Technical / functional skills:

• Knowledge of modern attacker tactics, techniques, and procedures, and great awareness of cybersecurity trends.
• Ability to drive innovative ways to detect vulnerabilities and exploit activity, and neutralize them through advanced technological countermeasures.
• Experience in creating BAU runbooks, use-case definitions and operating procedures.
• Experience in the use of security frameworks and Methodologies such as MITRE ATT&CK, MaGMa, TaHiTI or NIST.
• Experience with managing threats associated with cloud platforms (AWS, Google) and artifacts (code, containers, hardware devices, infrastructure).
• Deep knowledge in application and infrastructure security, as well as security fundamentals (IAM, Data Protection, PKI, Network Security).

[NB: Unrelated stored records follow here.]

(* ===== verification/ListModel.v ===== *)
(** * [lib/kernel/list.c]: the intrusive doubly linked list, at pointer level

    Memory is a finite map from the address of a [struct list_elem] to its two
    link fields.  A [struct list] at address [l] is two list elements laid out
    one after the other: [list->head] at [l] and [list->tail] right behind it,
    as the i386 ABI places them.  Each function of list.c is one definition
    with the same name; loops carry an iteration budget [fuel] and stop with
    [EFuel] when it is used up, reads and writes through an address that holds
    no element stop with [EFault], and a failing [ASSERT] with [EAssert].
    A [list_less_func] together with its [aux] is the parameter [less]. *)

From S2P Require Import Prelude.

(** [struct list_elem] *)
Record list_elem := ListElem { prev : Z; next : Z }.

Abbreviation mem := (gmap Z list_elem).

Definition NULL : Z := 0.

(** [struct list]: the addresses of its two header elements. *)
Definition head_of (list : Z) : Z := list.
Definition tail_of (list : Z) : Z := list + 8.

(** A link field as an lvalue: an element and which of its fields. *)
Inductive field := FPrev | FNext.

Definition fget (f : field) (n : list_elem) : Z :=
  match f with FPrev => prev n | FNext => next n end.

Definition fset (f : field) (v : Z) (n : list_elem) : list_elem :=
  match f with
  | FPrev => ListElem v (next n)
  | FNext => ListElem (prev n) v
  end.

(** Load and store of one link field. *)
Definition ld (a : Z) (f : field) : M mem Z := fun m =>
  if bool_decide (a = NULL) then Err EFault else
  match m !! a with Some n => Ok (fget f n, m) | None => Err EFault end.

Definition st (a : Z) (f : field) (v : Z) : M mem unit := fun m =>
  if bool_decide (a = NULL) then Err EFault else
  match m !! a with
  | Some n => Ok (tt, <[a := fset f v n]> m)
  | None => Err EFault
  end.

(** [e1 && e2] and [e1 || e2] with C's evaluation order. *)
Definition andM (a : bool) (b : M mem bool) : M mem bool :=
  if a then b else mret false.
Definition orM (a : M mem bool) (b : M mem bool) : M mem bool :=
  x ← a; if x : bool then mret true else b.

(** ** Classification of elements *)

Definition is_head (elem : Z) : M mem bool :=
  andM (negb (bool_decide (elem = NULL)))
    (p ← ld elem FPrev;
     andM (bool_decide (p = NULL))
       (n ← ld elem FNext; mret (negb (bool_decide (n = NULL))))).

Definition is_interior (elem : Z) : M mem bool :=
  andM (negb (bool_decide (elem = NULL)))
    (p ← ld elem FPrev;
     andM (negb (bool_decide (p = NULL)))
       (n ← ld elem FNext; mret (negb (bool_decide (n = NULL))))).

Definition is_tail (elem : Z) : M mem bool :=
  andM (negb (bool_decide (elem = NULL)))
    (p ← ld elem FPrev;
     andM (negb (bool_decide (p = NULL)))
       (n ← ld elem FNext; mret (bool_decide (n = NULL)))).

(** [ASSERT] of a condition that reads memory. *)
Definition ASSERTM (c : M mem bool) : M mem unit :=
  b ← c; ASSERT b.

(** ** Creation and traversal *)

Definition list_init (list : Z) : M mem unit :=
  ASSERT (negb (bool_decide (list = NULL)));;
  st (head_of list) FPrev NULL;;
  st (head_of list) FNext (tail_of list);;
  st (tail_of list) FPrev (head_of list);;
  st (tail_of list) FNext NULL.

Definition list_begin (list : Z) : M mem Z :=
  ASSERT (negb (bool_decide (list = NULL)));;
  ld (head_of list) FNext.

Definition list_next (elem : Z) : M mem Z :=
  ASSERTM (orM (is_head elem) (is_interior elem));;
  ld elem FNext.

Definition list_end (list : Z) : M mem Z :=
  ASSERT (negb (bool_decide (list = NULL)));;
  mret (tail_of list).

Definition list_rbegin (list : Z) : M mem Z :=
  ASSERT (negb (bool_decide (list = NULL)));;
  ld (tail_of list) FPrev.

Definition list_prev (elem : Z) : M mem Z :=
  ASSERTM (orM (is_interior elem) (is_tail elem));;
  ld elem FPrev.

Definition list_rend (list : Z) : M mem Z :=
  ASSERT (negb (bool_decide (list = NULL)));;
  mret (head_of list).

Definition list_head (list : Z) : M mem Z :=
  ASSERT (negb (bool_decide (list = NULL)));;
  mret (head_of list).

Definition list_tail (list : Z) : M mem Z :=
  ASSERT (negb (bool_decide (list = NULL)));;
  mret (tail_of list).

(** ** Insertion and removal *)

Definition list_insert (before elem : Z) : M mem unit :=
  ASSERTM (orM (is_interior before) (is_tail before));;
  ASSERT (negb (bool_decide (elem = NULL)));;
  bp ← ld before FPrev;
  st elem FPrev bp;;
  st elem FNext before;;
  bp ← ld before FPrev;
  st bp FNext elem;;
  st before FPrev elem.

Definition list_splice (before first last : Z) : M mem unit :=
  ASSERTM (orM (is_interior before) (is_tail before));;
  if bool_decide (first = last) then mret tt else
  last ← list_prev last;
  ASSERTM (is_interior first);;
  ASSERTM (is_interior last);;
  (* Cleanly remove FIRST...LAST from its current list. *)
  fp ← ld first FPrev;
  ln ← ld last FNext;
  st fp FNext ln;;
  ln ← ld last FNext;
  fp ← ld first FPrev;
  st ln FPrev fp;;
  (* Splice FIRST...LAST into new list. *)
  bp ← ld before FPrev;
  st first FPrev bp;;
  st last FNext before;;
  bp ← ld before FPrev;
  st bp FNext first;;
  st before FPrev last.

Definition list_push_front (list elem : Z) : M mem unit :=
  b ← list_begin list; list_insert b elem.

Definition list_push_back (list elem : Z) : M mem unit :=
  e ← list_end list; list_insert e elem.

Definition list_remove (elem : Z) : M mem Z :=
  ASSERTM (is_interior elem);;
  p ← ld elem FPrev;
  n ← ld elem FNext;
  st p FNext n;;
  n ← ld elem FNext;
  p ← ld elem FPrev;
  st n FPrev p;;
  ld elem FNext.

Definition list_empty (list : Z) : M mem bool :=
  b ← list_begin list;
  e ← list_end list;
  mret (bool_decide (b = e)).

Definition list_front (list : Z) : M mem Z :=
  ASSERTM (e ← list_empty list; mret (negb e));;
  ld (head_of list) FNext.

Definition list_back (list : Z) : M mem Z :=
  ASSERTM (e ← list_empty list; mret (negb e));;
  ld (tail_of list) FPrev.

Definition list_pop_front (list : Z) : M mem Z :=
  front ← list_front list;
  list_remove front;;
  mret front.

Definition list_pop_back (list : Z) : M mem Z :=
  back ← list_back list;
  list_remove back;;
  mret back.

(** ** Size and reversal *)

(** The loop of [list_size]; [cnt] is a [size_t]. *)
Fixpoint list_size_loop (fuel : nat) (list e cnt : Z) : M mem Z :=
  match fuel with
  | O => fail EFuel
  | S fuel =>
      z ← list_end list;
      if bool_decide (e = z) then mret cnt else
      e ← list_next e;
      list_size_loop fuel list e (u32 (cnt + 1))
  end.

Definition list_size (fuel : nat) (list : Z) : M mem Z :=
  e ← list_begin list;
  list_size_loop fuel list e 0.

(** [swap]: exchanges the contents of two link fields. *)
Definition swap (a b : Z * field) : M mem unit :=
  t ← ld a.1 a.2;
  v ← ld b.1 b.2;
  st a.1 a.2 v;;
  st b.1 b.2 t.

Fixpoint list_reverse_loop (fuel : nat) (list e : Z) : M mem unit :=
  match fuel with
  | O => fail EFuel
  | S fuel =>
      z ← list_end list;
      if bool_decide (e = z) then mret tt else
      swap (e, FPrev) (e, FNext);;
      e ← ld e FPrev;
      list_reverse_loop fuel list e
  end.

Definition list_reverse (fuel : nat) (list : Z) : M mem unit :=
  b ← list_empty list;
  if b : bool then mret tt else
  e ← list_begin list;
  list_reverse_loop fuel list e;;
  swap (head_of list, FNext) (tail_of list, FPrev);;
  hn ← ld (head_of list) FNext;
  tp ← ld (tail_of list) FPrev;
  swap (hn, FPrev) (tp, FNext).

Section Ordered.
Variable less : Z -> Z -> bool.

(** ** Runs and merging *)

Fixpoint is_sorted_loop (fuel : nat) (a b : Z) : M mem bool :=
  match fuel with
  | O => fail EFuel
  | S fuel =>
      a ← list_next a;
      if bool_decide (a = b) then mret true else
      p ← list_prev a;
      if less a p then mret false else is_sorted_loop fuel a b
  end.

Definition is_sorted (fuel : nat) (a b : Z) : M mem bool :=
  if bool_decide (a = b) then mret true else is_sorted_loop fuel a b.

Fixpoint find_end_of_run_loop (fuel : nat) (a b : Z) : M mem Z :=
  match fuel with
  | O => fail EFuel
  | S fuel =>
      a ← list_next a;
      if bool_decide (a = b) then mret a else
      p ← list_prev a;
      if less a p then mret a else find_end_of_run_loop fuel a b
  end.

Definition find_end_of_run (fuel : nat) (a b : Z) : M mem Z :=
  ASSERT (negb (bool_decide (a = NULL)));;
  ASSERT (negb (bool_decide (b = NULL)));;
  ASSERT (negb (bool_decide (a = b)));;
  find_end_of_run_loop fuel a b.

Fixpoint inplace_merge_loop (fuel : nat) (a0 a1b0 b1 : Z) : M mem unit :=
  match fuel with
  | O => fail EFuel
  | S fuel =>
      if negb (bool_decide (a0 = a1b0)) && negb (bool_decide (a1b0 = b1)) then
        if negb (less a1b0 a0) then
          a0 ← list_next a0;
          inplace_merge_loop fuel a0 a1b0 b1
        else
          a1b0 ← list_next a1b0;
          p ← list_prev a1b0;
          list_splice a0 p a1b0;;
          inplace_merge_loop fuel a0 a1b0 b1
      else mret tt
  end.

Definition inplace_merge (fuel : nat) (a0 a1b0 b1 : Z) : M mem unit :=
  ASSERT (negb (bool_decide (a0 = NULL)));;
  ASSERT (negb (bool_decide (a1b0 = NULL)));;
  ASSERT (negb (bool_decide (b1 = NULL)));;
  ASSERTM (is_sorted fuel a0 a1b0);;
  ASSERTM (is_sorted fuel a1b0 b1);;
  inplace_merge_loop fuel a0 a1b0 b1.

(** One pass of [list_sort]: the inner [for] loop.  It returns the number of
    runs output. *)
Fixpoint list_sort_pass (fuel fuel0 : nat) (list a0 output_run_cnt : Z) : M mem Z :=
  match fuel with
  | O => fail EFuel
  | S fuel =>
      z ← list_end list;
      if bool_decide (a0 = z) then mret output_run_cnt else
      let output_run_cnt := u32 (output_run_cnt + 1) in
      a1b0 ← find_end_of_run fuel0 a0 z;
      if bool_decide (a1b0 = z) then mret output_run_cnt else
      b1 ← find_end_of_run fuel0 a1b0 z;
      inplace_merge fuel0 a0 a1b0 b1;;
      list_sort_pass fuel fuel0 list b1 output_run_cnt
  end.

(** The [do ... while] loop of [list_sort]. *)
Fixpoint list_sort_loop (fuel fuel0 : nat) (list : Z) : M mem unit :=
  match fuel with
  | O => fail EFuel
  | S fuel =>
      a0 ← list_begin list;
      output_run_cnt ← list_sort_pass fuel0 fuel0 list a0 0;
      if 1 <? output_run_cnt then list_sort_loop fuel fuel0 list else mret tt
  end.

Definition list_sort (fuel : nat) (list : Z) : M mem unit :=
  ASSERT (negb (bool_decide (list = NULL)));;
  list_sort_loop fuel fuel list;;
  b ← list_begin list;
  e ← list_end list;
  ASSERTM (is_sorted fuel b e).

(** ** Ordered insertion, duplicates, extrema *)

Fixpoint list_insert_ordered_loop (fuel : nat) (list elem e : Z) : M mem Z :=
  match fuel with
  | O => fail EFuel
  | S fuel =>
      z ← list_end list;
      if bool_decide (e = z) then mret e else
      if less elem e then mret e else
      e ← list_next e;
      list_insert_ordered_loop fuel list elem e
  end.

Definition list_insert_ordered (fuel : nat) (list elem : Z) : M mem unit :=
  ASSERT (negb (bool_decide (list = NULL)));;
  ASSERT (negb (bool_decide (elem = NULL)));;
  e ← list_begin list;
  e ← list_insert_ordered_loop fuel list elem e;
  list_insert e elem.

(** [duplicates] may be [NULL]. *)
Fixpoint list_unique_loop (fuel : nat) (list duplicates elem : Z) : M mem unit :=
  match fuel with
  | O => fail EFuel
  | S fuel =>
      nxt ← list_next elem;
      z ← list_end list;
      if bool_decide (nxt = z) then mret tt else
      if negb (less elem nxt) && negb (less nxt elem) then
        list_remove nxt;;
        (if negb (bool_decide (duplicates = NULL))
         then list_push_back duplicates nxt else mret tt);;
        list_unique_loop fuel list duplicates elem
      else list_unique_loop fuel list duplicates nxt
  end.

Definition list_unique (fuel : nat) (list duplicates : Z) : M mem unit :=
  ASSERT (negb (bool_decide (list = NULL)));;
  b ← list_empty list;
  if b : bool then mret tt else
  elem ← list_begin list;
  list_unique_loop fuel list duplicates elem.

Fixpoint list_max_loop (fuel : nat) (list max e : Z) : M mem Z :=
  match fuel with
  | O => fail EFuel
  | S fuel =>
      z ← list_end list;
      if bool_decide (e = z) then mret max else
      let max := if less max e then e else max in
      e ← list_next e;
      list_max_loop fuel list max e
  end.

Definition list_max (fuel : nat) (list : Z) : M mem Z :=
  max ← list_begin list;
  z ← list_end list;
  if bool_decide (max = z) then mret max else
  e ← list_next max;
  list_max_loop fuel list max e.

Fixpoint list_min_loop (fuel : nat) (list min e : Z) : M mem Z :=
  match fuel with
  | O => fail EFuel
  | S fuel =>
      z ← list_end list;
      if bool_decide (e = z) then mret min else
      let min := if less e min then e else min in
      e ← list_next e;
      list_min_loop fuel list min e
  end.

Definition list_min (fuel : nat) (list : Z) : M mem Z :=
  min ← list_begin list;
  z ← list_end list;
  if bool_decide (min = z) then mret min else
  e ← list_next min;
  list_min_loop fuel list min e.

End Ordered.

• Strong attention to detail with an analytical mind and outstanding problem-solving skills, especially in performing tasks such as log analysis.
• Ability to conduct deep technical research into issues and products.
• Strong reporting, dashboarding and communication skills; ability to write or present actionable intelligence derived from raw data for IT and Non-IT stakeholders.
• Expertise across a number of the following areas/tools: Google scripting, ServiceNow, JIRA, Splunk, QRadar, Kali Linux, NMAP, Burp, Reverse engineering, Digital Forensics.